» INFORMATION SUPPLIED
Definition span_shapes (s : ArchaeologySourceSpan) : list edge_shape :=
  [("contains_span"%string, ("source_unit"%string, span_source_unit_id s), span_key (span_id s), TrustExtracted)].
Definition fact_unit (f : ArchaeologyFact) : string :=
  match map_get (fact_id f) (origins t) with Some o => origin_source_unit_id o | None => ""%string end.
Definition fact_shapes (unit_of : ArchaeologyFact -> string) (f : ArchaeologyFact) : list edge_shape :=
  ("contains_fact"%string, ("source_unit"%string, unit_of f), fact_key (fact_id f), fact_trust f)
  :: map (fun s => ("located_at"%string, fact_key (fact_id f), span_key s, fact_trust f)) (fact_span_ids f).
Definition fact_edge_shapes (e : ArchaeologyFactEdge) : list edge_shape :=
  [(fact_edge_kind_name (fact_edge_kind e), fact_key (from_fact_id e), fact_key (to_fact_id e), fact_edge_trust e)].
Definition clause_shapes (rule : ArchaeologyRulePacket) (c : ArchaeologyRuleClause) : list edge_shape :=
  [("has_clause"%string, rule_key (rule_id rule), clause_key (clause_id c), clause_trust c)]
  ++ map (fun f => ("supported_by"%string, clause_key (clause_id c), fact_key f, clause_trust c)) (supporting_fact_ids c)
  ++ map (fun f => ("contradicted_by"%string, clause_key (clause_id c), fact_key f, clause_trust c)) (contradicting_fact_ids c)
  ++ map (fun s => ("cited_at"%string, clause_key (clause_id c), span_key s, clause_trust c)) (evidence_span_ids c).
Definition rule_nodes (rule : ArchaeologyRulePacket) : list element :=
  (rule_key (rule_id rule), rule_trust rule) :: map clause_node (clauses rule).
Definition rule_shapes (rule : ArchaeologyRulePacket) : list edge_shape :=
  map (fun d => ("classified_in"%string, rule_key (rule_id rule), domain_key d, TrustDeterministic)) (domain_ids rule)
  ++ flat_map (clause_shapes rule) (clauses rule).
Definition relation_shapes (r : ArchaeologyGraphRuleRelation) : list edge_shape :=
  [(rule_relation_kind_name (relation_kind r), rule_key (from_rule_id r), rule_key (to_rule_id r), relation_trust r)].

(** A node whose trust follows from its origin's. *)
Lemma evidence_node_ok graph origin force' eids contra coverage lifecycle confidence parser algorithm
    synthesis limitations force :
  (forall id, node_id (graph id) = id) ->
  (forall id, node_origin (graph id) = graph_origin origin) ->
  (forall id, node_trust (graph id) = graph_trust origin force') ->
  forall id ev, TrustedGraph.evidence (in_revision_sha input) origin eids contra coverage lifecycle confidence
      parser algorithm synthesis limitations force = Ok ev ->
    node_id (graph id) = id /\ ev_origin ev = origin /\ node_ok {| node_graph := graph id; node_archaeology := ev |}.
Proof.
  intros Hid Ho Ht id ev Hev. split; [done|]. split; [by eapply evidence_origin|]. unfold node_ok. cbn [node_archaeology node_graph].
  rewrite Ho, Ht. by eapply evidence_provenance.
Qed.

Ltac node_done force := eapply (evidence_node_ok _ _ force); reflexivity.
Tactic Notation "emitted" ident(H) "forced" constr(force) :=
  eapply emit_node_grows in H; [|node_done force].

Lemma project_unit_grows st u st' :
  project_unit limits input ids st u = Ok st' -> grows [unit_node u] [] st st'.
Proof. unfold project_unit. intros H. by emitted H forced false. Qed.

Lemma project_span_grows st s st' :
  project_span limits input t ids st s = Ok st' -> grows [span_node s] (span_shapes s) st st'.
Proof.
  unfold project_span. intros (st1 & Hn & He)%bind_Ok. emitted Hn forced false.
  apply emit_edge_grows in He. exact (grows_trans _ _ _ _ _ _ _ Hn He).
Qed.

Lemma flat_map_nil {A B} (l : list A) : flat_map (fun _ => @nil B) l = [].
Proof. by induction l. Qed.
Lemma flat_map_single {A B} (f : A -> B) l : flat_map (fun x => [f x]) l = map f l.
Proof. induction l as [|x l IH]; cbn; [done|]. by rewrite IH. Qed.

(** A loop that emits one edge per element. *)
Lemma edge_loop_grows {A} (f : graph_state -> A -> outcome graph_state) (s : A -> edge_shape) l st st' :
  (forall x st st', f st x = Ok st' -> grows [] [s x] st st') ->
  for_each f st l = Ok st' -> grows [] (map s l) st st'.
Proof.
  intros Hf H. rewrite <- (flat_map_single s l), <- (flat_map_nil (B := element) l).
  eapply for_each_grows; [|exact H]. eauto.
Qed.

Lemma project_fact_grows st f st' :
  project_fact limits input t ids st f = Ok st' -> grows [fact_node f] (fact_shapes fact_unit f) st st'.
Proof.
  unfold project_fact. intros (o & Ho & H)%bind_Ok. apply index_or_panic_Ok in Ho.
  apply bind_Ok in H as (anchors & _ & H). apply bind_Ok in H as (st1 & Hn & H).
  emitted Hn forced (bool_decide (fact_kind f = FactUnresolved)).
  apply bind_Ok in H as (st2 & He & Hl). apply emit_edge_grows in He.
  apply (edge_loop_grows _ (fun s => ("located_at"%string, fact_key (fact_id f), span_key s, fact_trust f))) in Hl;
    [|intros; by eapply emit_edge_grows].
  unfold fact_shapes, fact_unit. rewrite Ho.
  exact (grows_trans _ _ _ _ _ _ _ Hn (grows_trans _ _ _ _ _ _ _ He Hl)).
Qed.

Lemma project_fact_edge_grows st e st' :
  project_fact_edge limits input t ids st e = Ok st' -> grows [] (fact_edge_shapes e) st st'.
Proof. apply emit_edge_grows. Qed.

Lemma project_domain_grows st d st' :
  project_domain limits input ids st d = Ok st' -> grows [domain_node d] [] st st'.
Proof. unfold project_domain. intros H. by emitted H forced false. Qed.
(* ===== verification/McpSanitize.v ===== *)
(** [src/crates/codevetter-core/src/mcp/sanitize.rs]: what an MCP response may
    show.  Objects lose the keys that hold local or private values, text that
    looks like a path of this machine, a credential or an address is withheld,
    excerpts are cut, and a response over the byte limit is refused.  The length
    of a serialized value is the parameter [json_value]. *)
From S2P Require Import Prelude Ordering RustText Utf8 SecretPolicy JsonValue.
Local Open Scope N_scope.

(** ** The keys and the texts (limits.rs, sanitize.rs) *)

Definition MAX_EXCERPT_BYTES : N := 2048.
Definition MAX_RESPONSE_BYTES : N := 256 * 1024.
Definition OMITTED : string := "[redacted]".
Definition removed_keys : list string :=
  ["repo_path"; "repository_path"; "database_path"; "command"; "raw_prompt"; "prompt"; "email"; "author_email";
   "content_hash"; "credential"; "credentials"].
Definition is_sensitive_reference_key (key : string) : bool :=
  elemb key ["path"; "old_path"; "source_path"; "file"; "filename"; "label"; "detail"]%string.
Definition is_excerpt_key (key : string) : bool :=
  elemb key ["summary"; "detail"; "excerpt"; "text"; "subject"; "title"; "label"]%string.

(** [s.split_once(needle)]: what is before and after the first occurrence. *)
Definition split_once (needle s : string) : option (string * string) :=
  match find_after needle s with
  | Some rest => Some (str_take (String.length s - String.length rest - String.length needle) s, rest)
  | None => None
  end.
(** An at sign is 64, then a dot, an underscore, a dash, a plus sign. *)
Definition email_edge (c : N) : bool := negb (is_ascii_alphanumeric c) && negb (elemb c [64; 46; 95; 45; 43]).
Definition is_email (part : string) : bool :=
  match split_once "@" (trim_matches email_edge part) with
  | None => false
  | Some (local, domain) =>
      negb (is_empty local) && str_contains "." domain && negb (starts_with "." domain) && negb (ends_with "." domain)
  end.
Definition looks_like_email (value : string) : bool := any is_email (split_whitespace value).
(** A colon, a slash, a backslash. *)
Definition is_absolute_local_path (value : string) : bool :=
  is_absolute_path value
  || (is_some_and (nth_error (bytes value) 1) (fun b => b =? 58)
      && is_some_and (nth_error (bytes value) 2) (fun b => elemb b [47; 92])).
(** White space, quotes, a comma, a semicolon, brackets of all kinds, an equals
    sign. *)
Definition path_boundary (c : N) : bool :=
  is_whitespace c || elemb c [96; 39; 34; 44; 59; 40; 41; 91; 93; 123; 125; 60; 62; 61].
Definition contains_absolute_local_path (value : string) : bool :=
  is_absolute_local_path value
  || any is_absolute_local_path (List.filter (fun token => negb (is_empty token)) (split path_boundary value)).

(** [while !value.is_char_boundary(end) { end -= 1; }], which stops at 0 at the
    latest. *)
Fixpoint boundary_below (end_ : nat) (value : string) : nat :=
  if is_char_boundary value (N.of_nat end_) then end_ else match end_ with O => O | S end_ => boundary_below end_ value end.
Definition truncate_utf8_bytes (value : string) (max_bytes : N) : string :=
  if blen value <=? max_bytes then value else str_take (boundary_below (N.to_nat max_bytes) value) value.

(** ** Sanitizing *)

Definition withheld (key : option string) (text : string) : bool :=
  (is_some_and key is_sensitive_reference_key && contains_sensitive_path text)
  || contains_absolute_local_path text || looks_like_secret text || looks_like_email text.
Definition sanitize_text (key : option string) (text : string) : string :=
  if withheld key text then OMITTED
  else if is_some_and key is_excerpt_key && (MAX_EXCERPT_BYTES <? blen text)
  then truncate_utf8_bytes text MAX_EXCERPT_BYTES else text.
Fixpoint sanitize_value (key : option string) (value : Value) : Value :=
  match value with
  | ValueObject m => ValueObject ((fix sanitize_map (m : list (string * Value)) : list (string * Value) :=
      match m with
      | [] => []
      | (key, value) :: m =>
          if elemb key removed_keys then sanitize_map m else (key, sanitize_value (Some key) value) :: sanitize_map m
      end) m)
  | ValueArray l => ValueArray (map (sanitize_value key) l)
  | ValueString text => ValueString (sanitize_text key text)
  | _ => value
  end.
Section Response.
Context (json_value : Value -> string + N).

Definition check_response_size (value : Value) : outcome Value :=
  match json_value value with
  | inl error => Err ("Serialize MCP response: " ++ error)
  | inr length =>
      if MAX_RESPONSE_BYTES <? length then Err "MCP response exceeds the 262144 byte limit; narrow the request"
      else Ok value
  end.
Definition sanitize_response (value : Value) : outcome Value := check_response_size (sanitize_value None value).

(** ** The command of an invocation *)

Definition SUPPORTED_COMMANDS : list string :=
  ["check"; "scope"; "qa"; "trex"; "warm"; "differential"; "scenario"; "performance"; "runs"; "capabilities"; "collect"].
Definition supported_command (event : Value) : option string :=
  command ← value_get "command" event ≫= as_str;
  if is_text "codevetter.skill-invocation/v1" (value_get "source_schema_version" event)
     && is_text "invocation_metadata" (value_get "command_provenance" event) && elemb command SUPPORTED_COMMANDS
  then Some command else None.
Definition invocation_commands (value : Value) : list (option string) :=
  if is_text "invocation_list" (pointer ["data"; "operation"]%string value)
     && is_text "codevetter.invocation-events/v1" (pointer ["data"; "data"; "schema_version"]%string value)
  then match pointer ["data"; "data"; "invocations"]%string value ≫= as_array with
       | Some events => map supported_command events
       | None => []
       end
  else [].
Definition restore_command (event : Value) (command : option string) : Value :=
  match event, command with
  | ValueObject m, Some command => ValueObject (map_insert "command"%string (ValueString command) m)
  | _, _ => event
  end.
(** [for (event, command) in events.iter_mut().zip(commands)] *)
Fixpoint restore_commands (events : list Value) (commands : list (option string)) : list Value :=
  match events, commands with
  | event :: events, command :: commands => restore_command event command :: restore_commands events commands
  | _, _ => events
  end.
Definition sanitize_invocation_response (value : Value) : outcome Value :=
  let commands := invocation_commands value in
  let value := sanitize_value None value in
  let value := pointer_update ["data"; "data"; "invocations"]%string (fun events =>
    match events with ValueArray l => ValueArray (restore_commands l commands) | _ => events end) value in
  check_response_size value.
End Response.
Definition sanitize_error_message (message repo_path : string) : string :=
  if contains_sensitive_path message || looks_like_secret message || contains_absolute_local_path message
  then "Requested content is unavailable under CodeVetter redaction policy"
  else if is_empty repo_path then message else replace_str repo_path "[repository]" message.

(** ** The source's tests, and what the checks miss *)

Definition ex_object (l : list (string * Value)) : Value := ValueObject (foldl (fun m e => map_insert (fst e) (snd e) m) [] l).
Definition ex_response : Value := ex_object
  [("repo_path", ValueString "/private/repo");
   ("sources", ValueArray [ex_object [("path", ValueString ".env"); ("summary", ValueString "sk-proj-secret")];
     ex_object [("path", ValueString "/Users/private/project/src/main.rs"); ("summary", ValueString "safe")]]);
   ("safe", ex_object [("path", ValueString "src/main.rs")]); ("raw_prompt", ValueString "private instructions");
   ("reviewer", ValueString "person@example.com"); ("stale", ValueBool true);
   ("built", ValueString "Build failed at C:\Users\alice\main.rs:12"); ("relative", ValueString "Build failed at src/main.rs:12")]%string.
Example ex_sanitized : sanitize_response (fun _ => inr 100) ex_response = Ok (ex_object
  [("sources", ValueArray [ex_object [("path", ValueString "[redacted]"); ("summary", ValueString "[redacted]")];
     ex_object [("path", ValueString "[redacted]"); ("summary", ValueString "safe")]]);
   ("safe", ex_object [("path", ValueString "src/main.rs")]); ("reviewer", ValueString "[redacted]"); ("stale", ValueBool true);
   ("built", ValueString "[redacted]"); ("relative", ValueString "Build failed at src/main.rs:12")])%string.
Proof. vm_compute. reflexivity. Qed.
Definition ex_event : Value := ex_object
  [("source_schema_version", ValueString "codevetter.skill-invocation/v1"); ("command_provenance", ValueString "invocation_metadata");
   ("command", ValueString "scope"); ("nested", ex_object [("command", ValueString "scope")]); ("repo_path", ValueString "/private/repo")]%string.
Definition ex_invocations (events : list Value) : Value := ex_object
  [("command", ValueString "scope"); ("data", ex_object [("operation", ValueString "invocation_list");
    ("data", ex_object [("schema_version", ValueString "codevetter.invocation-events/v1"); ("invocations", ValueArray events)])])]%string.
Example ex_command_kept : sanitize_invocation_response (fun _ => inr 100) (ex_invocations [ex_event]) = Ok (ex_object
  [("data", ex_object [("operation", ValueString "invocation_list");
    ("data", ex_object [("schema_version", ValueString "codevetter.invocation-events/v1"); ("invocations", ValueArray [ex_object
      [("source_schema_version", ValueString "codevetter.skill-invocation/v1"); ("command_provenance", ValueString "invocation_metadata");
       ("command", ValueString "scope"); ("nested", ValueObject [])]])])])])%string.
Proof. vm_compute. reflexivity. Qed.
(** An address at the end of a sentence is not seen: the full stop is not trimmed,
    and a domain that ends with one is no domain. *)
Example ex_address_before_full_stop :
  looks_like_email "Ask person@example.com about it." = true /\ looks_like_email "Ask person@example.com." = false.
Proof. split; vm_compute; reflexivity. Qed.
(** An excerpt is cut after it was looked at: what the cut leaves is not. *)
Example ex_cut_makes_an_address :
  let cut := sanitize_text (Some "summary"%string) (String.concat "" (replicate 2026 " ") ++ "Ask person@example.com.")%string in
  looks_like_email (String.concat "" (replicate 2026 " ") ++ "Ask person@example.com.")%string = false /\ looks_like_email cut = true.
Proof. split; vm_compute; reflexivity. Qed.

» ASSIGNMENT
Beginning with the line containing "Definition is_sensitive_reference_key (key" and ending with the line containing "(** A colon, a slash, a backslash. *)", extract those lines exactly from the listing above, and only those.

» EXPECTED OUTPUT
Definition is_sensitive_reference_key (key : string) : bool :=
  elemb key ["path"; "old_path"; "source_path"; "file"; "filename"; "label"; "detail"]%string.
Definition is_excerpt_key (key : string) : bool :=
  elemb key ["summary"; "detail"; "excerpt"; "text"; "subject"; "title"; "label"]%string.

(** [s.split_once(needle)]: what is before and after the first occurrence. *)
Definition split_once (needle s : string) : option (string * string) :=
  match find_after needle s with
  | Some rest => Some (str_take (String.length s - String.length rest - String.length needle) s, rest)
  | None => None
  end.
(** An at sign is 64, then a dot, an underscore, a dash, a plus sign. *)
Definition email_edge (c : N) : bool := negb (is_ascii_alphanumeric c) && negb (elemb c [64; 46; 95; 45; 43]).
Definition is_email (part : string) : bool :=
  match split_once "@" (trim_matches email_edge part) with
  | None => false
  | Some (local, domain) =>
      negb (is_empty local) && str_contains "." domain && negb (starts_with "." domain) && negb (ends_with "." domain)
  end.
Definition looks_like_email (value : string) : bool := any is_email (split_whitespace value).
(** A colon, a slash, a backslash. *)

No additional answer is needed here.